[Saved entries]
-- -- --
Lemma lease_weight_range l : 1 <= lease_weight l < 2 ^ 32.
Proof.
  unfold lease_weight, defaultWeight. case_bool_decide; simpl; [lia|].
  destruct (ParseUint _ 32) as [w|e] eqn:E; [|lia]. destruct (0 <? w) eqn:Hw; [|lia].
  unfold ParseUint in E. destruct (default _ _) as [|c s]; [done|].
  destruct (parse_digits _ 0) as [n|]; [|done]. destruct (n <? 2 ^ 32) eqn:Hn; [|done].
  injection E as ->. unfold uint32. rewrite Z.mod_small; lia.
Qed.

Lemma live_peer_Some now l p :
  live_peer now l = Some p ↔
  ID p ≠ "" ∧ l_holder l = Some (ID p) ∧ Weight p = lease_weight l ∧
  ∃ r d, l_renew l = Some r ∧ l_duration l = Some d ∧ now <= r + seconds d.
Proof.
  unfold live_peer. split.
  - destruct (l_holder l) as [id|]; [|done]. case_bool_decide; [done|].
    destruct (l_renew l) as [r|], (l_duration l) as [d|]; try done.
    destruct (Z.ltb_spec (r + seconds d) now); [done|]. intros [= <-]. simpl. eauto 10.
  - intros (Hne & -> & Hw & r & d & -> & -> & Hle). rewrite bool_decide_eq_false_2 by done.
    destruct (Z.ltb_spec (r + seconds d) now); [lia|]. destruct p; simpl in *. by subst.
Qed.

Lemma collect_peers_app now items l :
  collect_peers now (items ++ [l]) =
  match live_peer now l with
  | Some p => <[ID p := p]> (collect_peers now items)
  | None => collect_peers now items
  end.
Proof. unfold collect_peers. by rewrite fold_left_app. Qed.

Lemma collect_peers_ok now items : peers_ok (collect_peers now items).
Proof.
  induction items as [|l items IH] using rev_ind; [by intros id p|].
  rewrite collect_peers_app. destruct (live_peer now l) as [p|] eqn:El; [|done].
  apply live_peer_Some in El as (_ & _ & Hw & _).
  intros id q. rewrite lookup_insert_Some. intros [[<- <-]|[_ ?]]; [|by apply IH].
  rewrite Hw. split; [done|apply lease_weight_range].
Qed.

Lemma collect_peers_lookup now items id :
  collect_peers now items !! id = last (filter (λ p, ID p = id) (omap (live_peer now) items)).
Proof.
  induction items as [|l items IH] using rev_ind; [done|].
  rewrite collect_peers_app, omap_app, filter_app. simpl.
  destruct (live_peer now l) as [p|]; simpl; [|by rewrite app_nil_r].
  rewrite filter_cons, filter_nil. destruct (decide (ID p = id)) as [<-|Hne].
  - by rewrite lookup_insert_eq, last_snoc.
  - by rewrite lookup_insert_ne, app_nil_r.
Qed.

Lemma Snapshot_elem r p : peers_ok (r_peers r) → p ∈ Snapshot r ↔ r_peers r !! ID p = Some p.
Proof.
  intros Hok. unfold Snapshot. rewrite list_elem_of_fmap. split.
  - intros ([id q] & -> & Hq%elem_of_map_to_list). simpl. by rewrite (proj1 (Hok _ _ Hq)).
  - intros Hp. exists (ID p, p). by rewrite elem_of_map_to_list.
Qed.

Lemma Snapshot_NoDup r : peers_ok (r_peers r) → NoDup (map ID (Snapshot r)).
Proof.
  intros Hok. unfold Snapshot.
  replace (map ID ((map_to_list (r_peers r)).*2)) with ((map_to_list (r_peers r)).*1);
    [apply NoDup_fst_map_to_list|].
  change (map ID) with (fmap (M:=list) ID). rewrite <-list_fmap_compose. apply list_fmap_ext. intros i [id p] Hi.
  apply list_elem_of_lookup_2, elem_of_map_to_list in Hi. symmetry. by apply (Hok id).
Qed.

(** The registry's identity is fixed, and a non-empty snapshot contains it. *)
Definition registry_ok (r : leaseRegistry) : Prop :=
  peers_ok (r_peers r) ∧ 1 <= Weight (r_self r) < 2 ^ 32 ∧
  (r_peers r = ∅ ∨ r_peers r !! ID (r_self r) = Some (r_self r)).

Lemma refreshed_ok r now items :
  registry_ok r →
  registry_ok (set_peers (<[ID (r_self r) := MkPeer (ID (r_self r)) (Weight (r_self r))]>
                            (collect_peers now items)) r).
Proof.
  intros (_ & Hw & _). unfold registry_ok. split; [|split; [done|]]; simpl.
  - intros id p. rewrite lookup_insert_Some. intros [[<- <-]|[_ Hp]]; [done|].
    by apply (collect_peers_ok now items).
  - right. rewrite lookup_insert_eq. by destruct (r_self r).
Qed.

Lemma New_ok hostname ns pre id w on :
  0 <= w < 2 ^ 32 →
  registry_ok (NewLeaseRegistryWithOptions hostname ns pre id w [WithReleaseOnCancel on]).
Proof.
  intros Hw. unfold NewLeaseRegistryWithOptions, registry_ok; simpl. split; [done|split; [|by left]].
  unfold defaultWeight. destruct (Z.eqb_spec w 0); lia.
Qed.

Section client.
Context {A : Type} {LC : LeaseClient A}.

Lemma Run_pass_ok r t (a : A) : registry_ok r → registry_ok (Run_pass r t a).1.
Proof.
  intros Hr. unfold Run_pass, refreshPeers. run_m.
  destruct (renewSelfLease r t.1 a) as [e a1].
  destruct (lease_List (r_ns r) (peer_selector r) a1) as [[items|er] a2]; simpl; [|done].
  by apply refreshed_ok.
Qed.

Lemma Run_ok r t ticks (a : A) : registry_ok r → registry_ok (Run r t ticks a).1.2.
Proof.
  revert r t a. induction ticks as [|t' ticks IH]; intros r t a Hr; simpl; run_m;
    pose proof (Run_pass_ok r t a Hr) as Hp; destruct (Run_pass r t a) as [r1 a1].
  - by destruct ((if r_releaseOnCancel r1 then release r1 else _) a1).
  - by apply IH.
Qed.

(** C30 (invariant): whatever the Lease API answers, throughout [Run] the snapshot
    lists every peer once, with a weight of 1 to 2^32-1, and contains the
    process itself as soon as it is not empty. *)
Theorem Run_keeps_the_snapshot_well_formed hostname ns pre id w on t ticks (a : A) :
  0 <= w < 2 ^ 32 →
  let r := (Run (NewLeaseRegistryWithOptions hostname ns pre id w [WithReleaseOnCancel on])
              t ticks a).1.2 in
  NoDup (map ID (Snapshot r)) ∧
  (∀ p, p ∈ Snapshot r → 1 <= Weight p < 2 ^ 32) ∧
  (Snapshot r = [] ∨ Self r ∈ Snapshot r).
Proof.
  intros Hw r. destruct (Run_ok _ t ticks a (New_ok hostname ns pre id w on Hw)) as (Hok & _ & Hs).
  fold r in Hok, Hs. split_ands.
  - by apply Snapshot_NoDup.
  - intros p Hp%(Snapshot_elem _ _ Hok). by apply (Hok _ _ Hp).
  - unfold Self. destruct Hs as [Hs|Hs]; [left; unfold Snapshot; by rewrite Hs|right].
    by apply Snapshot_elem.
Qed.

(** Complement (functional): a refresh whose listing succeeds replaces the snapshot by
    exactly the live listed Leases - the last one for each holder - and the
    process itself under its own weight; one whose listing fails keeps it. *)
Theorem refreshPeers_collects_live_leases r now (a : A) :
  let res := lease_List (r_ns r) (peer_selector r) a in
  let '((err, r'), a') := refreshPeers r now a in
  a' = res.2 ∧ r_self r' = r_self r ∧
  match res.1 with
  | Err e => err = Some e ∧ r' = r
  | Ok items =>
      err = None ∧ r_peers r' !! ID (r_self r) = Some (r_self r) ∧
      ∀ id, id ≠ ID (r_self r) →
        r_peers r' !! id = last (filter (λ p, ID p = id) (omap (live_peer now) items))
  end.
Proof.
  unfold refreshPeers. run_m. destruct (lease_List _ _ a) as [[items|e] a1]; simpl; [|done].
  split_ands; [done..| |].
  - rewrite lookup_insert_eq. by destruct (r_self r).
  - intros id Hne. rewrite lookup_insert_ne by done. apply collect_peers_lookup.
Qed.
End client.

(** A Lease published by a process stands for it as long as it lasts. *)
Lemma published_live r now now' v l :
  ID (r_self r) ≠ "" → 1 <= Weight (r_self r) < 2 ^ 32 → r_ttl r = 30 * Second → now' <= micro now + 30 * Second →
  l_holder l = Some (ID (r_self r)) → l_renew l = Some now → l_duration l = Some (duration_seconds (r_ttl r)) →
  default ∅ (l_annotations l) !! annotWeight = Some (FormatUint (uint64 (Weight (r_self r)))) →
  live_peer now' (image v l) = Some (r_self r).
Proof.
  intros Hid Hw Httl Hle Hh Hr Hd Ha. apply live_peer_Some. split_ands; [done|done| |].
  - unfold lease_weight. simpl. rewrite Ha. simpl.
    rewrite bool_decide_eq_false_2 by apply FormatUint_nonempty. simpl.
    rewrite uint64_small, ParseUint_FormatUint by lia.
    destruct (Z.ltb_spec 0 (Weight (r_self r))); [|lia]. unfold uint32. symmetry. apply Z.mod_small. lia.
  - assert (seconds (duration_seconds (r_ttl r)) = 30 * Second) as Hs by (rewrite Httl; by vm_compute).
    simpl. rewrite Hr. eexists _, _. split_ands; [done..|]. lia.
Qed.

Lemma self_create_matches r now : matches (peer_selector r) (l_labels (self_create r now)) = true.
Proof.
  unfold matches. apply forallb_forall. intros [k w] Hin%list_elem_of_In%elem_of_map_to_list. apply bool_decide_eq_true. simpl.
  unfold peer_selector in Hin. apply lookup_insert_Some in Hin as [[<- <-]|[Hne Hin]].
  - rewrite lookup_insert_ne by done. by rewrite lookup_insert_eq.
  - apply lookup_singleton_Some in Hin as [<- <-]. do 2 rewrite lookup_insert_ne by done. by rewrite lookup_singleton_eq.
Qed.

(** C26 (roundtrip): a process is seen by the others under the identity and the
    weight it published, until its Lease expires: the weight survives the
    decimal annotation and its 32-bit parse, on the Lease created as on the one
    updated. *)
Theorem published_peer_is_read_back r now now' v lease :
  ID (r_self r) ≠ "" → 1 <= Weight (r_self r) < 2 ^ 32 → r_ttl r = 30 * Second →
  now' <= micro now + 30 * Second →
  live_peer now' (image v (self_create r now)) = Some (r_self r) ∧
  live_peer now' (image v (self_update r now lease)) = Some (r_self r) ∧
  matches (peer_selector r) (l_labels (self_create r now)) = true.
Proof.
  intros Hid Hw Httl Hle. split_ands; [..|apply self_create_matches].
  - by apply (published_live r now).
  - apply (published_live r now); try done. simpl. by rewrite lookup_insert_eq.
Qed.

Lemma live_items_None now items id :
  (∀ l, l ∈ items → l_holder l ≠ Some id) →
  last (filter (λ p, ID p = id) (omap (live_peer now) items)) = None.
Proof.
  intros Hno. apply last_None.
  destruct (filter _ _) as [|p ps] eqn:E; [done|exfalso].
  assert (p ∈ p :: ps) as Hin by left. rewrite <-E in Hin.
  apply list_elem_of_filter in Hin as [Hid Hp].
  apply list_elem_of_omap in Hp as (l & Hl & Hlp). apply live_peer_Some in Hlp as (_ & Hh & _).
  apply (Hno l Hl). congruence.
Qed.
-- -- --
What is expected — Take exactly the lines from the one containing "Lemma collect_peers_app now" through the one containing "apply live_peer_Some in El" in the data above, and output them with nothing added.

Solution to this problem —
Lemma collect_peers_app now items l :
  collect_peers now (items ++ [l]) =
  match live_peer now l with
  | Some p => <[ID p := p]> (collect_peers now items)
  | None => collect_peers now items
  end.
Proof. unfold collect_peers. by rewrite fold_left_app. Qed.

Lemma collect_peers_ok now items : peers_ok (collect_peers now items).
Proof.
  induction items as [|l items IH] using rev_ind; [by intros id p|].
  rewrite collect_peers_app. destruct (live_peer now l) as [p|] eqn:El; [|done].
  apply live_peer_Some in El as (_ & _ & Hw & _).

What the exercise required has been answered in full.